The strategy focuses on making money from investments and capital, which are taxed only when the assets are sold, also known as “realization” or “realized profit.” Typically, investors pay a drastically lower effective tax rate compared to people earning a similar amount in wages.
Lilian Faulhaber, a professor of tax law at Georgetown University, said current tax laws provide benefits for those who increase their wealth primarily through investment and therefore pay little income tax.
“But if you look at the inequality in our society, it has real consequences,” she said.
Samuel Brunson, a tax law professor at Loyola University of Chicago, said the rich are unlikely to pay more taxes if the current system is preserved.
“Due to the realization requirement, as long as rich people keep their wealth, they will not pay taxes on their increase in their wealth,” he said in an email. “As the article says, it goes back about a century.

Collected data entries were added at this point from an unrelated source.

(** A line made of blanks only. *)
Definition blank (line : string) : bool :=
  forallb is_space (list_ascii_of_string line).

Definition fixed_order : list string := ["Aileron"; "Elevator"; "Rudder"].

(** The run in which every prompt is answered by an empty line. *)
Definition default_run : run (list Result.t) :=
  run_servo_torque_estimation (repeat "" 14%nat).

(** ** The geometric functions and the torque *)

Lemma lit_2_0_is_two : lit_2_0 = of_Z 2.
Proof. reflexivity. Qed.

Lemma truediv_by_two (x : float) : truediv x lit_2_0 = Return (div x (of_Z 2)).
Proof. reflexivity. Qed.

Lemma abs_neg (x : float) : abs (neg x) = abs x.
Proof. destruct x; reflexivity. Qed.

Lemma not_negative_ltb (x : float) : not_negative x -> ltb x zero = false.
Proof. destruct x as [s|s| |s m e]; simpl; intros H; subst; try destruct s; reflexivity. Qed.

Lemma not_negative_leb (x : float) :
  not_negative x -> is_nan x = false -> leb zero x = true.
Proof.
  destruct x as [s|s| |s m e]; simpl; intros H N; subst;
    try discriminate; try destruct s; reflexivity.
Qed.

Lemma non_negative_not_negative (x : float) : non_negative x -> not_negative x.
Proof.
  unfold non_negative.
  destruct x as [s|s| |s m e]; simpl; try destruct s; intros H;
    try reflexivity; try exact I; discriminate.
Qed.

Lemma abs_not_negative (x : float) : not_negative (abs x).
Proof. destruct x; simpl; auto. Qed.

(** Rounding keeps the sign it is given. *)
Lemma binary_round_aux_sign (s : bool) (m e : Z) (l : location) :
  match binary_round_aux prec emax s m e l with
  | S754_nan => True
  | S754_zero s' | S754_infinity s' | S754_finite s' _ _ => s' = s
  end.
Proof.
  unfold binary_round_aux.
  destruct (shr_fexp prec emax m e l) as [mrs' e'].
  destruct (shr_fexp prec emax _ e' loc_Exact) as [mrs'' e''].
  destruct (shr_m mrs''); try exact I; try reflexivity.
  destruct (Z.leb e'' (emax - prec)); reflexivity.
Qed.

Lemma mul_not_negative (x y : float) :
  not_negative x -> not_negative y -> not_negative (mul x y).
Proof.
  destruct x as [sx|sx| |sx mx ex], y as [sy|sy| |sy my ey];
    simpl; intros Hx Hy; subst; try exact I; try reflexivity.
  pose proof (binary_round_aux_sign (xorb false false)
                (Z.pos (mx * my)) (ex + ey) loc_Exact) as H.
  unfold mul, SFmul.
  destruct (binary_round_aux prec emax (xorb false false) _ _ _);
    simpl in *; auto.
Qed.

(** Shifting a mantissa that is not negative to the right leaves it so. *)
Lemma shr_1_nonneg (mrs : shr_record) : 0 <= shr_m mrs -> 0 <= shr_m (shr_1 mrs).
Proof.
  destruct mrs as [m r s]; simpl.
  destruct m as [|p|p]; [| destruct p | destruct p]; simpl; lia.
Qed.

Lemma iter_shr_1_nonneg (p : positive) :
  forall mrs, 0 <= shr_m mrs -> 0 <= shr_m (iter_pos shr_1 p mrs).
Proof.
  induction p as [p IH|p IH|]; intros mrs H; simpl.
  - apply IH, IH, shr_1_nonneg, H.
  - apply IH, IH, H.
  - apply shr_1_nonneg, H.
Qed.

Lemma shr_fexp_nonneg (m e : Z) (l : location) :
  0 <= m -> 0 <= shr_m (fst (shr_fexp prec emax m e l)).
Proof.
  intros H. unfold shr_fexp, shr.
  assert (H0 : 0 <= shr_m (shr_record_of_loc m l))
    by (destruct l as [|[| |]]; exact H).
  destruct (fexp prec emax (Zdigits2 m + e) - e); simpl; auto.
  apply iter_shr_1_nonneg, H0.
Qed.

Lemma round_nearest_even_nonneg (m : Z) (l : location) :
  0 <= m -> 0 <= round_nearest_even m l.
Proof.
  intros H. destruct l as [|[| |]]; simpl; try lia.
  destruct (Z.even m); lia.
Qed.

Lemma binary_round_aux_not_nan (s : bool) (m e : Z) (l : location) :
  0 <= m -> is_nan (binary_round_aux prec emax s m e l) = false.
Proof.
  intros H. unfold binary_round_aux.
  pose proof (shr_fexp_nonneg m e l H) as H1.
  destruct (shr_fexp prec emax m e l) as [mrs' e']. simpl in H1.
  pose proof (shr_fexp_nonneg _ e' loc_Exact
                (round_nearest_even_nonneg _ (loc_of_shr_record mrs') H1)) as H2.
  destruct (shr_fexp prec emax _ e' loc_Exact) as [mrs'' e'']. simpl in H2.
  destruct (shr_m mrs''); try reflexivity; try lia.
  destruct (Z.leb e'' (emax - prec)); reflexivity.
Qed.

(** A product with a finite factor that is not zero is a NaN only if
    the other factor is one. *)
Lemma mul_finite_not_nan (x : float) (s : bool) (m : positive) (e : Z) :
  is_nan x = false -> is_nan (mul x (S754_finite s m e)) = false.
Proof.
  destruct x as [sx|sx| |sx mx ex]; simpl; intros H;
    try reflexivity; try discriminate.
  apply binary_round_aux_not_nan. lia.
Qed.


(** C1.  [calculate_hinge_torque(q, A, c, h)] returns the pair of
    [q * A * c * abs(h)] and of that torque times [NM_TO_KGCM]; the
    constant is the literal 10.1972 and not the quotient 1 / 0.0980665
    computed anew. *)
Theorem calculate_hinge_torque_formula (q A c h : float) :
  fst (calculate_hinge_torque q A c h) = mul (mul (mul q A) c) (abs h) /\
  snd (calculate_hinge_torque q A c h)
    = mul (fst (calculate_hinge_torque q A c h)) NM_TO_KGCM /\
  NM_TO_KGCM = float_literal "10.1972" /\
  NM_TO_KGCM <> div (float_literal "1.0") (float_literal "0.0980665").
Proof.
  repeat split.
  vm_compute. discriminate.
Qed.

(** C3.  The torque does not see the sign of the hinge coefficient:
    both components are the same for [h] and for [-h]. *)
Theorem calculate_hinge_torque_sign_invariant (q A c h : float) :
  calculate_hinge_torque q A c h = calculate_hinge_torque q A c (neg h).
Proof.
  unfold calculate_hinge_torque. rewrite abs_neg. reflexivity.
Qed.

(** C5.  For chords and a span that are not negative,
    [calculate_trapezoid_area] returns [(root_chord + tip_chord) * span / 2]. *)
Theorem calculate_trapezoid_area_formula (root_chord tip_chord span : float) :
  non_negative root_chord -> non_negative tip_chord -> non_negative span ->
  calculate_trapezoid_area root_chord tip_chord span
    = Return (trapezoid_area_formula root_chord tip_chord span).
Proof.
  intros _ _ _. unfold calculate_trapezoid_area, trapezoid_area_formula.
  apply truediv_by_two.
Qed.

Lemma calculate_trapezoid_area_formula_witness :
  non_negative (float_literal "0.110") /\
  non_negative (float_literal "0.050") /\
  non_negative (float_literal "0.924") /\
  calculate_trapezoid_area (float_literal "0.110") (float_literal "0.050")
    (float_literal "0.924")
  = Return (trapezoid_area_formula (float_literal "0.110")
              (float_literal "0.050") (float_literal "0.924")).
Proof.
  split; [reflexivity | split; [reflexivity | split; [reflexivity |]]].
  apply calculate_trapezoid_area_formula; reflexivity.
Defined.

(** C6.  [calculate_mean_aerodynamic_chord] returns
    [(root_chord + tip_chord) / 2], whatever the chords. *)
Theorem calculate_mean_aerodynamic_chord_formula (root_chord tip_chord : float) :
  calculate_mean_aerodynamic_chord root_chord tip_chord
    = Return (mean_aerodynamic_chord_formula root_chord tip_chord).
Proof.
  unfold calculate_mean_aerodynamic_chord, mean_aerodynamic_chord_formula.
  apply truediv_by_two.
Qed.

(** C7.  The two geometric functions have no failure mode: for every
    input, negative chords and spans included, each returns the result
    of its formula and never raises.  The only operation in them that
    can raise is the division, and its divisor is the constant 2.0.
    Negative chords are taken as they are and give a negative area:
    chords of -0.110 and -0.050 with a span of 0.924 give -0.07392. *)
Theorem geometric_functions_total (root_chord tip_chord span : float) :
  calculate_trapezoid_area root_chord tip_chord span
  = Return (trapezoid_area_formula root_chord tip_chord span) /\
  calculate_mean_aerodynamic_chord root_chord tip_chord
  = Return (mean_aerodynamic_chord_formula root_chord tip_chord) /\
  calculate_trapezoid_area (float_literal "-0.110") (float_literal "-0.050")
    (float_literal "0.924") = Return (float_literal "-0.07392") /\
  ltb (float_literal "-0.07392") zero = true.
Proof.
  split; [| split; [| split]].
  - unfold calculate_trapezoid_area, trapezoid_area_formula.
    apply truediv_by_two.
  - unfold calculate_mean_aerodynamic_chord, mean_aerodynamic_chord_formula.
    apply truediv_by_two.
  - vm_compute. reflexivity.
  - reflexivity.
Qed.

(** C10, as the code has it.  For a dynamic pressure, an area and a mean
    chord that are not negative and any hinge coefficient, no component
    of the torque is below zero: each is not negative or is a NaN, and
    when the torque in N.m is not a NaN both are not negative. *)
Theorem calculate_hinge_torque_not_negative (q A c h : float) :
  non_negative q -> non_negative A -> non_negative c ->
  ltb (fst (calculate_hinge_torque q A c h)) zero = false /\
  ltb (snd (calculate_hinge_torque q A c h)) zero = false /\
  (is_nan (fst (calculate_hinge_torque q A c h)) = false ->
   non_negative (fst (calculate_hinge_torque q A c h)) /\
   non_negative (snd (calculate_hinge_torque q A c h))).
Proof.
  intros Hq HA Hc.
  apply non_negative_not_negative in Hq, HA, Hc.
  assert (Hnm : not_negative (fst (calculate_hinge_torque q A c h))).
  { simpl. repeat apply mul_not_negative; auto using abs_not_negative. }
  assert (Hkg : not_negative (snd (calculate_hinge_torque q A c h))).
  { change (snd (calculate_hinge_torque q A c h))
      with (mul (fst (calculate_hinge_torque q A c h)) NM_TO_KGCM).
    apply mul_not_negative; [exact Hnm | reflexivity]. }
  split; [apply not_negative_ltb, Hnm |].
  split; [apply not_negative_ltb, Hkg |].
  intros Hnan. split.
  - apply not_negative_leb; assumption.
  - apply not_negative_leb; [exact Hkg |].
    change (snd (calculate_hinge_torque q A c h))
      with (mul (fst (calculate_hinge_torque q A c h)) NM_TO_KGCM).
    apply mul_finite_not_nan, Hnan.
Qed.

Lemma calculate_hinge_torque_not_negative_witness :
  non_negative (float_literal "198.45") /\
  non_negative (float_literal "0.07392") /\
  non_negative (float_literal "0.08") /\
  non_negative
    (fst (calculate_hinge_torque (float_literal "198.45")
            (float_literal "0.07392") (float_literal "0.08")
            (float_literal "-0.15"))) /\
  non_negative
    (snd (calculate_hinge_torque (float_literal "198.45")
            (float_literal "0.07392") (float_literal "0.08")
            (float_literal "-0.15"))).
Proof.
  split; [reflexivity | split; [reflexivity | split; [reflexivity |]]].
  apply (calculate_hinge_torque_not_negative (float_literal "198.45")
           (float_literal "0.07392") (float_literal "0.08")
           (float_literal "-0.15")); reflexivity.
Defined.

It’s not entirely clear if the realization requirement is a constitutional requirement, but it is what we have. As long as they don’t sell their upgrading assets, they don’t pay taxes on the profit.”
The article focuses on a handful of people, including Amazon CEO Bezos. ProPublica said it examined Bezos’ tax records from 2006 to 2018.
“According to Forbes, Bezos’ net worth is up $127 billion, but he reported a total of $6.5 billion in revenue,” the article says. “The $1.4 billion he paid in personal federal taxes is a huge number, but it adds up to a real tax rate of 1.1% on the increase in his fortune.”
The tax, an independent nonprofit tax policy group, found that the average individual income tax rate is 14.6 percent.
A Bezos representative did not respond to a request for comment.
However, the mega-rich also use a second strategy: borrowing money at a “single interest and no tax,” ProPublica reported.
For example, Carl Icahn, who is listed by Forbes as the 40th richest American, has a $1.2 billion loan outstanding with Bank of America, according to ProPublica. That means he is able to “turbocharge his investment returns” and then “deduct the interest from his taxes.”
When asked whether it was appropriate that he pay no income tax at all — as he did in 2016 and 2017 — Icahn objected.
“Do you think a rich person should pay taxes no matter what? I don’t think it’s relevant,” he told ProPublica. “How can you ask me that question?”
ProPublica has also detailed the last part of the “buy, hold, die” strategy – vast sums of wealth that can be passed from one generation to the next largely tax-free.
In tax circles this is called the ‘step-up in the basics’. Investments and assets transferred to one’s heirs are not subject to capital gains tax if they are sold once received.
Abolishing the “step-up foundation” rule, or as President Joe Biden put it, the “maze in the trust fund,” could be one way to increase federal tax revenues to pay for many of the sweeping social security contributions. programs he would like to introduce .
“We must make a choice to eliminate the loophole,” Biden said last month. If “a person dies leaving stock to his son or daughter, [they] don’t have to pay anything on that multimillion-dollar profit when they sell those stocks.”